Goal of the exercise.
Print, exactly as they appear in the listing below, the lines from the line with "(** * Order-to-inventory" to the line with "- The database", with both end lines kept.

Provided records.
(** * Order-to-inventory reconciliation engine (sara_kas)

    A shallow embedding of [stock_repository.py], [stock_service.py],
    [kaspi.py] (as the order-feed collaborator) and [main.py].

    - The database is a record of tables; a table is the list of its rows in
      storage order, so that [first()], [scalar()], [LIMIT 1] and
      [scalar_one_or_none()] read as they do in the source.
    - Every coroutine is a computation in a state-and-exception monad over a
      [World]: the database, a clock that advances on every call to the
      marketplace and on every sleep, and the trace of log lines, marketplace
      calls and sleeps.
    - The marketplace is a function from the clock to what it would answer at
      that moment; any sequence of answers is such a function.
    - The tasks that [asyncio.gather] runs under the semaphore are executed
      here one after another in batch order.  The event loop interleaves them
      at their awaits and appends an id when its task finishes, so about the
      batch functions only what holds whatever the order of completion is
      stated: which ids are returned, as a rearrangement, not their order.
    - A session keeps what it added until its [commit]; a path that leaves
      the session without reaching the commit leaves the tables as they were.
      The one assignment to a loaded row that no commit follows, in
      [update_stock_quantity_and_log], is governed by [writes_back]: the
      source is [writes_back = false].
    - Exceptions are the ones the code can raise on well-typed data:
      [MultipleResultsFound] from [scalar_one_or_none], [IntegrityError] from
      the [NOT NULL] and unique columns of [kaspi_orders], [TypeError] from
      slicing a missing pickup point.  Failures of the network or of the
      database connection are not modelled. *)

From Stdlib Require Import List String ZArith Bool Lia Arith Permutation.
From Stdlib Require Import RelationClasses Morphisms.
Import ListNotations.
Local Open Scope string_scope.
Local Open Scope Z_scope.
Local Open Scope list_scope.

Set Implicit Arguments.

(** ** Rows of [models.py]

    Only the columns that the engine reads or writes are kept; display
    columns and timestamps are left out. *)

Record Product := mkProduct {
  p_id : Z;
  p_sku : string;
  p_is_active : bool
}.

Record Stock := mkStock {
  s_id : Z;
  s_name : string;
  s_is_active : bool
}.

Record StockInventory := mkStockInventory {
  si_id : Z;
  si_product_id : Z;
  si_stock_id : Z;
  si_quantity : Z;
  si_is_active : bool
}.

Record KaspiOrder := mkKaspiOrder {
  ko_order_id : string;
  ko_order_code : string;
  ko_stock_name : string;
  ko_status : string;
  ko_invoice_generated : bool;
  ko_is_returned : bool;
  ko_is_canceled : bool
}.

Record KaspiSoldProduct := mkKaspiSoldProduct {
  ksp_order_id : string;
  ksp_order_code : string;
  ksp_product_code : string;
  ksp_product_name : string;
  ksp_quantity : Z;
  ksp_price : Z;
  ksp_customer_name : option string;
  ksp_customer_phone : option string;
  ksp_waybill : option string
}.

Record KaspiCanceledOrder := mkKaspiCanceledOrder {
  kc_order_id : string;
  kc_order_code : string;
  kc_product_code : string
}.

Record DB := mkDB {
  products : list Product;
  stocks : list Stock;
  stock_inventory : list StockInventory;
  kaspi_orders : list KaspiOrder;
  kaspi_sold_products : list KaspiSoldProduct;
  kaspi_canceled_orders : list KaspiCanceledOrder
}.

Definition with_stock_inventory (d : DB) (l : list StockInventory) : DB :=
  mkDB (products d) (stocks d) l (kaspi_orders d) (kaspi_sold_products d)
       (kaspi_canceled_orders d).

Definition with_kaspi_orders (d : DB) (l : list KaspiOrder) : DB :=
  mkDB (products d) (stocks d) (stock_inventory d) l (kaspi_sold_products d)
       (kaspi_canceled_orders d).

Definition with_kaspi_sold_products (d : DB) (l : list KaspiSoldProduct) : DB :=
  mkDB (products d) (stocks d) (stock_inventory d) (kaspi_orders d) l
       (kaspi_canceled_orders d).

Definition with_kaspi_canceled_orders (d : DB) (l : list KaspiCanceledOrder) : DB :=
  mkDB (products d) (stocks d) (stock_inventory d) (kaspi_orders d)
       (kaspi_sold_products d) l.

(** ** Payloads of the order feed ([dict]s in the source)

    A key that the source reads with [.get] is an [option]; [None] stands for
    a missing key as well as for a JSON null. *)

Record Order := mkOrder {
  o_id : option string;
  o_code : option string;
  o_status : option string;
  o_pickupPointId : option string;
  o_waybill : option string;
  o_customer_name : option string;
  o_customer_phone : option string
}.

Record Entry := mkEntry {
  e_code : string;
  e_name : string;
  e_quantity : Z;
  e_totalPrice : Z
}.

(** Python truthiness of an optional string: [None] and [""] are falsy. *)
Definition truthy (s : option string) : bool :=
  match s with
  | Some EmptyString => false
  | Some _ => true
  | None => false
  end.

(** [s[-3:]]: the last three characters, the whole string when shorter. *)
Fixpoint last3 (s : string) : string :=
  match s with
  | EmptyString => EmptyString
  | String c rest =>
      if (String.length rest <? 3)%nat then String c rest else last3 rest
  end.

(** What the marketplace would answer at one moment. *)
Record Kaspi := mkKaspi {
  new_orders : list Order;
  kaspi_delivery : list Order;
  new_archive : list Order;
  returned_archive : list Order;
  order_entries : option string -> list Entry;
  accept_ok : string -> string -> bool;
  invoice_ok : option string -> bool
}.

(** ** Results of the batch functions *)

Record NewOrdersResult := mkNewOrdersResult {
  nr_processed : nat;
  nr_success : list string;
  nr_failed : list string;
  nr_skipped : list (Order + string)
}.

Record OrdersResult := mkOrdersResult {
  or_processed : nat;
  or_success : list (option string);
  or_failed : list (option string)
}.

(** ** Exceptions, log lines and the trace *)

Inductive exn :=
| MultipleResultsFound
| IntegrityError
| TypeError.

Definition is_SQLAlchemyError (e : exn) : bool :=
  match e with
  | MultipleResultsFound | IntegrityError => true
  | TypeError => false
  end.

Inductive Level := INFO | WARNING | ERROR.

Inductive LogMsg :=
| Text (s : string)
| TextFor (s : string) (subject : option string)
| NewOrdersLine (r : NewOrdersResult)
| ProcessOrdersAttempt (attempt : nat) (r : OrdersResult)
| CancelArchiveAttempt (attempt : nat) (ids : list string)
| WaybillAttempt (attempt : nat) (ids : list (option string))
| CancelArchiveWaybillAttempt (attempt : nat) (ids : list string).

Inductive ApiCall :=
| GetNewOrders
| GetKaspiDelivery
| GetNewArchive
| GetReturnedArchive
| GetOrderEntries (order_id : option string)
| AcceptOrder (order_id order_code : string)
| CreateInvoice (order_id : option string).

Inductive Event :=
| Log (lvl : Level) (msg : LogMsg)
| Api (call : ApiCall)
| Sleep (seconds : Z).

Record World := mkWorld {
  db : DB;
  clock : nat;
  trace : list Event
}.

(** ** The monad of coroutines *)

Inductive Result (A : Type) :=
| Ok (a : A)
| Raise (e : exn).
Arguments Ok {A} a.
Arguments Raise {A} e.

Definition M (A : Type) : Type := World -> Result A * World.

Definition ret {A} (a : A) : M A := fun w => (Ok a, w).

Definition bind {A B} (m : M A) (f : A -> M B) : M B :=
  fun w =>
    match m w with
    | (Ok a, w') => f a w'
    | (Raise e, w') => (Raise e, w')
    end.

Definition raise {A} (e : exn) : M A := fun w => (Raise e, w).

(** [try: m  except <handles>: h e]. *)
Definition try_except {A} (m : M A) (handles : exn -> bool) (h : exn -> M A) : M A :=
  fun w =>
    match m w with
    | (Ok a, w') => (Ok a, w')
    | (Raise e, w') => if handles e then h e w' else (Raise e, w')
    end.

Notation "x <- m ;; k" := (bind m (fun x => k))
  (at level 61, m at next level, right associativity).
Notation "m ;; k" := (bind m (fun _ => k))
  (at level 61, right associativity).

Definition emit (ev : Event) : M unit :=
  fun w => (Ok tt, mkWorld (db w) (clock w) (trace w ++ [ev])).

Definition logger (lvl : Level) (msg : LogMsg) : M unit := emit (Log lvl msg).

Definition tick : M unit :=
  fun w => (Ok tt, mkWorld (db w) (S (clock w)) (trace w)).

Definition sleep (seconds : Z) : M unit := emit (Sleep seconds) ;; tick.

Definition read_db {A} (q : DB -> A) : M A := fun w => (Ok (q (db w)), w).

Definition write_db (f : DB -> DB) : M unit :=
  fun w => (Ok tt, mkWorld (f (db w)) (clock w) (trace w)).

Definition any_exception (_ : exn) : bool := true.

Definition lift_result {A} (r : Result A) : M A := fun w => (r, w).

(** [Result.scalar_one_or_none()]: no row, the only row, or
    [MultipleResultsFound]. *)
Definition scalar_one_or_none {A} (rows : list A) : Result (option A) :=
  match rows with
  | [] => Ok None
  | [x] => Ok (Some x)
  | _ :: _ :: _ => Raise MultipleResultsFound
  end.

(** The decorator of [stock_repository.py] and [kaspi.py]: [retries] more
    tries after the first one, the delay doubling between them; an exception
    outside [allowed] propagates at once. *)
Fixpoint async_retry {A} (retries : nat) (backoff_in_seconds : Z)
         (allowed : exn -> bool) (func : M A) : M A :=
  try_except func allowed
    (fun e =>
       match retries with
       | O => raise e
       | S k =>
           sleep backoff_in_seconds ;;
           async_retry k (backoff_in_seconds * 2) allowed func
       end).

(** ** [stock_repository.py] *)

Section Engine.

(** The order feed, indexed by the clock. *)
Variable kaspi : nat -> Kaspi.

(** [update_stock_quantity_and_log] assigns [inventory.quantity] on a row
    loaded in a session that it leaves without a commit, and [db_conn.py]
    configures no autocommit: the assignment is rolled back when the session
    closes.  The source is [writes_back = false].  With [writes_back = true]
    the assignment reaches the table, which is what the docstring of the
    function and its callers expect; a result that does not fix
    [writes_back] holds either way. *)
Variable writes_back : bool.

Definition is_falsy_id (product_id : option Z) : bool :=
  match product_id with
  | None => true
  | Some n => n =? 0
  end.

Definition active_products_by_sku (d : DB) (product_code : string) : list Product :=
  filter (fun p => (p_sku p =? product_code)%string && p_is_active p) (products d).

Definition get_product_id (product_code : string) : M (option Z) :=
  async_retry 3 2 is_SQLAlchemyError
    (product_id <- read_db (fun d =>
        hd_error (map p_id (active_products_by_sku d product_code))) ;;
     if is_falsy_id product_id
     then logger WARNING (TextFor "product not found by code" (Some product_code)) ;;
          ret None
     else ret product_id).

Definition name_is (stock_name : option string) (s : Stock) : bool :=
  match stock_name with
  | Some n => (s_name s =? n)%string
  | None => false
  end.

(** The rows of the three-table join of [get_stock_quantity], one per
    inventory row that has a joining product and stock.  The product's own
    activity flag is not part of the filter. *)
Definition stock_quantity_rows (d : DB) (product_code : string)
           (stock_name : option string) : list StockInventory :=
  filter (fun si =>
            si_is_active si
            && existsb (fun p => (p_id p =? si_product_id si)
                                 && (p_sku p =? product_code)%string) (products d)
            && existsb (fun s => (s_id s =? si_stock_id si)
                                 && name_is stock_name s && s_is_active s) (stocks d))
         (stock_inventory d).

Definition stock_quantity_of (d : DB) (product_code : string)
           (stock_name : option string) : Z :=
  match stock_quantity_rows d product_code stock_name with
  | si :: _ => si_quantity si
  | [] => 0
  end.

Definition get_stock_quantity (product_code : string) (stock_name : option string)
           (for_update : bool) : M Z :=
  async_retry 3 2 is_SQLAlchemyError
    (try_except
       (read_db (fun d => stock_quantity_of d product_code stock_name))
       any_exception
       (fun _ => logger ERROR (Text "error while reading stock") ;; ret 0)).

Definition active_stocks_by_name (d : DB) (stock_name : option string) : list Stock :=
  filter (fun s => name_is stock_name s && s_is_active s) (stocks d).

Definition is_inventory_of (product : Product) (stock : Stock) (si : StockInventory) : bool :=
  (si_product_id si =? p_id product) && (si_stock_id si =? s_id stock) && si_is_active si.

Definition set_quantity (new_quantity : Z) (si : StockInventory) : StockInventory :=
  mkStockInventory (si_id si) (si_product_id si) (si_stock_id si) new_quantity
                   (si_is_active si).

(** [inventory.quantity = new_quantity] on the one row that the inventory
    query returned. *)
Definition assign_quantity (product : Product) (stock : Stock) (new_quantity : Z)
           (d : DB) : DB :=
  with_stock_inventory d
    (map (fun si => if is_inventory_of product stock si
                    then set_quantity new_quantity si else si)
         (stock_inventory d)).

---

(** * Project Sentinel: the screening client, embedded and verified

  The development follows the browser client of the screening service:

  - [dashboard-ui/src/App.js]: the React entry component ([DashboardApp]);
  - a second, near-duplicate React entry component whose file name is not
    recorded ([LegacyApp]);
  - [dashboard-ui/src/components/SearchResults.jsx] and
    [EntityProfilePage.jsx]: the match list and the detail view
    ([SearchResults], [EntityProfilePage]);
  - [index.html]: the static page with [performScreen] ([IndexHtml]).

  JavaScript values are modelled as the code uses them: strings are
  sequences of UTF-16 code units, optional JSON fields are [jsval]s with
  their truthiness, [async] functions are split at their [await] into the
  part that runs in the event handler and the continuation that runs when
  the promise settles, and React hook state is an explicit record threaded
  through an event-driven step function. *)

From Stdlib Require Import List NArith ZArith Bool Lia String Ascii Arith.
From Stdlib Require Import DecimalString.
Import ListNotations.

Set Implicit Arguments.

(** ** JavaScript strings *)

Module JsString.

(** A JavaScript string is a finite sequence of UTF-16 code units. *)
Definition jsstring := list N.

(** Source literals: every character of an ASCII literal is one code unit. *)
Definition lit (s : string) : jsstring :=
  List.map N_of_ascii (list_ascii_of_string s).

...

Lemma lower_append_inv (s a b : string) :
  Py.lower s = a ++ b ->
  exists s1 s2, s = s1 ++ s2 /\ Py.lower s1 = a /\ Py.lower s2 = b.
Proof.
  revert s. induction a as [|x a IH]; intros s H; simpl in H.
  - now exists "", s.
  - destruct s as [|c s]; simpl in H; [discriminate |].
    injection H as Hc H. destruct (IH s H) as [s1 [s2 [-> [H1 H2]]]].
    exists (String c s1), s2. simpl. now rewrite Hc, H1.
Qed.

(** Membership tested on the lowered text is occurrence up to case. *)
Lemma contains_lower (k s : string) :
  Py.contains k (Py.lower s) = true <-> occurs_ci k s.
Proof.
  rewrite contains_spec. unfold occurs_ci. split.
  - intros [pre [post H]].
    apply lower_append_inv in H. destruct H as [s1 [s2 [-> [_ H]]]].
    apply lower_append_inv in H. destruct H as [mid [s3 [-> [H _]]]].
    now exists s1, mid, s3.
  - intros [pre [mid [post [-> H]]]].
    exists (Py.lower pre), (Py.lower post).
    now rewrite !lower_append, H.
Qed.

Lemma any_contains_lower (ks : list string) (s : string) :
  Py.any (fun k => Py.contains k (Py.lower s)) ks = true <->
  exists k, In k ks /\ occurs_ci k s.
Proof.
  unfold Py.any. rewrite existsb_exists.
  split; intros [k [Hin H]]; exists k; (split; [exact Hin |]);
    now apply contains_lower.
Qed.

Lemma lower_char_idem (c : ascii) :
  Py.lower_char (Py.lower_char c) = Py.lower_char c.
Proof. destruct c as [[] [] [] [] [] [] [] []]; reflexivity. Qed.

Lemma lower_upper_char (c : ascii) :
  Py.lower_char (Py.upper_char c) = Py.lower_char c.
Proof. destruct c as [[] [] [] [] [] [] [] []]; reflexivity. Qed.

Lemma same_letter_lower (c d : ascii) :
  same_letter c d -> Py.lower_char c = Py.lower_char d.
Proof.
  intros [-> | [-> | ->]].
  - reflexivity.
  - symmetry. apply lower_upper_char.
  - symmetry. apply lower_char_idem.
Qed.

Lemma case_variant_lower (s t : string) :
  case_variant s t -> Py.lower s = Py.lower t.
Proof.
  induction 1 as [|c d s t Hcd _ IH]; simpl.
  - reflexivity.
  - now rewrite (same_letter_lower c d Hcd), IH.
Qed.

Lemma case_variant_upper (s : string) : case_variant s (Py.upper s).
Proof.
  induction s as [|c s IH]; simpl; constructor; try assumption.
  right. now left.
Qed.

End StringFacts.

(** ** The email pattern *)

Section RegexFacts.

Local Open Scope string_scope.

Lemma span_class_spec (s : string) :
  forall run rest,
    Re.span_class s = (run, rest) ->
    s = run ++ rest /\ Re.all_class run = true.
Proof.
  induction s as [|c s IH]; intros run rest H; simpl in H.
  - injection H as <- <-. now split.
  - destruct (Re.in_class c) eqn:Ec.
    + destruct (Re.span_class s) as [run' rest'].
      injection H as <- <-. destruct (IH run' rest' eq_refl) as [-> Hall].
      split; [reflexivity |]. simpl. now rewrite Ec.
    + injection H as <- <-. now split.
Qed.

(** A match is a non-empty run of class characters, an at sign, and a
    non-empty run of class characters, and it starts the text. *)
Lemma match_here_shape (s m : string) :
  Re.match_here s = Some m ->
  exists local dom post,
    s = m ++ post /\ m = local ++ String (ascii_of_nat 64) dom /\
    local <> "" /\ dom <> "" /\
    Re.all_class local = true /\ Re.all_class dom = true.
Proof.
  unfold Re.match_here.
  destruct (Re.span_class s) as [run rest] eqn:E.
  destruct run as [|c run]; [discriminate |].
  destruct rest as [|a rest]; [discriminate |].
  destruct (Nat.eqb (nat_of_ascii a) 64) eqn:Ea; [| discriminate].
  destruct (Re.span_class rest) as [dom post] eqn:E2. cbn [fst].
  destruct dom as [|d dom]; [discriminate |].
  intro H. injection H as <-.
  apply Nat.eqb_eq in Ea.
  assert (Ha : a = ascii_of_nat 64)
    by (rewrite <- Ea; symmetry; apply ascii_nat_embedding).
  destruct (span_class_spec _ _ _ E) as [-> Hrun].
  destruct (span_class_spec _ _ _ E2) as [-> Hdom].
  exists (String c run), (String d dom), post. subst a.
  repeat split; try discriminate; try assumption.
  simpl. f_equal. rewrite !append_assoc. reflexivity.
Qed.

Output for this task.
(** * Order-to-inventory reconciliation engine (sara_kas)

    A shallow embedding of [stock_repository.py], [stock_service.py],
    [kaspi.py] (as the order-feed collaborator) and [main.py].

    - The database is a record of tables; a table is the list of its rows in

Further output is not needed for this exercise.